REQUIRED ACTION
Copy the records below word for word. Stop after the line that contains "Import ListNotations.".

Records from a data collection

(** * pdb: the MSF container of a PDB file (src/pdb.go)

    A shallow embedding of the Go package [pdb]: the MSF header (superblock)
    parser, the page reader, the free page map, the stream table (stream
    directory) reader and parser, the stream reassembler and the stream
    dispatcher of [ParseFile].

    Conventions of the embedding.
    - Go's [int] is 64 bits wide (amd64, arm64); [int] arithmetic wraps.
    - A Go function can return normally, return a non-nil [error], or panic;
      the three are the constructors of [result].
    - A Go slice is a window on a backing array: it has a length and a
      capacity, and re-slicing is checked against the capacity.
    - Allocation never fails for lack of memory. *)

From Stdlib Require Import ZArith List Lia Bool Strings.Byte Strings.String.
From stdpp Require Import base list.
Import ListNotations.
Local Open Scope Z_scope.

(** ** Bytes and little-endian integers *)

Definition byte_to_Z (b : byte) : Z := Z.of_N (Byte.to_N b).

Definition Z_to_byte (z : Z) : byte :=
  match Byte.of_N (Z.to_N z) with
  | Some b => b
  | None => x00
  end.

(** [binary.LittleEndian]: the first byte is the least significant one. *)
Fixpoint le_decode (bs : list byte) : Z :=
  match bs with
  | [] => 0
  | b :: bs' => byte_to_Z b + 256 * le_decode bs'
  end.

Fixpoint le_encode (width : nat) (z : Z) : list byte :=
  match width with
  | O => []
  | S w => Z_to_byte (z mod 256) :: le_encode w (z / 256)
  end.

(** Byte-for-byte comparison, Go's [==] on strings. *)
Fixpoint bytes_eqb (a b : list byte) : bool :=
  match a, b with
  | [], [] => true
  | x :: a', y :: b' => Byte.eqb x y && bytes_eqb a' b'
  | _, _ => false
  end.

(** Two's complement reading of a 32-bit pattern, Go's [int32]. *)
Definition to_int32 (u : Z) : Z := if u <? 2 ^ 31 then u else u - 2 ^ 32.

Definition decode_uint16 (bs : list byte) : Z := le_decode bs.
Definition decode_uint32 (bs : list byte) : Z := le_decode bs.
Definition decode_int32 (bs : list byte) : Z := to_int32 (le_decode bs).

Definition encode_uint16 (z : Z) : list byte := le_encode 2 z.
Definition encode_uint32 (z : Z) : list byte := le_encode 4 z.
Definition encode_int32 (z : Z) : list byte := le_encode 4 (z mod 2 ^ 32).

Definition is_uint16 (z : Z) : Prop := 0 <= z < 2 ^ 16.
Definition is_uint32 (z : Z) : Prop := 0 <= z < 2 ^ 32.
Definition is_int32 (z : Z) : Prop := - 2 ^ 31 <= z < 2 ^ 31.

(** Go's [int] on a 64-bit platform: results of [*] and [+] wrap around. *)
Definition wrap_int (z : Z) : Z := (z + 2 ^ 63) mod 2 ^ 64 - 2 ^ 63.
Definition int_mul (a b : Z) : Z := wrap_int (a * b).
Definition int_add (a b : Z) : Z := wrap_int (a + b).
Definition is_int (z : Z) : Prop := - 2 ^ 63 <= z < 2 ^ 63.
Lemma scan_lines_bounded n : ∀ (s cur : str),
  length s ≤ n →
  Forall (fun c => islinebreak c = false) cur →
  List.concat (List.map keep_line (splitlines (cur ++ s))) = scan cur s.
Proof.
  induction n as [|n IH]; intros s cur Hlen Hcur.
  - destruct s; [|simpl in Hlen; lia]. rewrite app_nil_r.
    rewrite splitlines_no_break by assumption. simpl.
    destruct cur; simpl; [reflexivity|apply app_nil_r].
  - destruct s as [|c rest].
    { rewrite app_nil_r, splitlines_no_break by assumption. simpl.
      destruct cur; simpl; [reflexivity|apply app_nil_r]. }
    simpl in Hlen. cbn [scan]. destruct (islinebreak c) eqn:Hc.
    + rewrite splitlines_break by assumption. simpl. f_equal.
      destruct rest as [|d rest']; [reflexivity|].
      destruct ((c =? CR)%N && (d =? LF)%N) eqn:Hcrlf.
      * apply andb_true_iff in Hcrlf as [_ Hd]. apply N.eqb_eq in Hd. subst d.
        simpl in Hlen.
        assert (length rest' ≤ n) as Hn by lia.
        pose proof (IH rest' [] Hn (List.Forall_nil _)) as IH'. simpl in IH'.
        rewrite IH'. cbn [scan]. replace (islinebreak LF) with true by reflexivity.
        reflexivity.
      * apply (IH (d :: rest') []); [lia|constructor].
    + replace (cur ++ c :: rest) with ((cur ++ [c]) ++ rest)
        by (rewrite <- app_assoc; reflexivity).
      apply IH; [lia|]. apply Forall_app. split; [assumption|].
      constructor; [assumption|constructor].
Qed.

SOLVED PROBLEM
(** * pdb: the MSF container of a PDB file (src/pdb.go)

    A shallow embedding of the Go package [pdb]: the MSF header (superblock)
    parser, the page reader, the free page map, the stream table (stream
    directory) reader and parser, the stream reassembler and the stream
    dispatcher of [ParseFile].

    Conventions of the embedding.
    - Go's [int] is 64 bits wide (amd64, arm64); [int] arithmetic wraps.
    - A Go function can return normally, return a non-nil [error], or panic;
      the three are the constructors of [result].
    - A Go slice is a window on a backing array: it has a length and a
      capacity, and re-slicing is checked against the capacity.
    - Allocation never fails for lack of memory. *)

From Stdlib Require Import ZArith List Lia Bool Strings.Byte Strings.String.
From stdpp Require Import base list.
Import ListNotations.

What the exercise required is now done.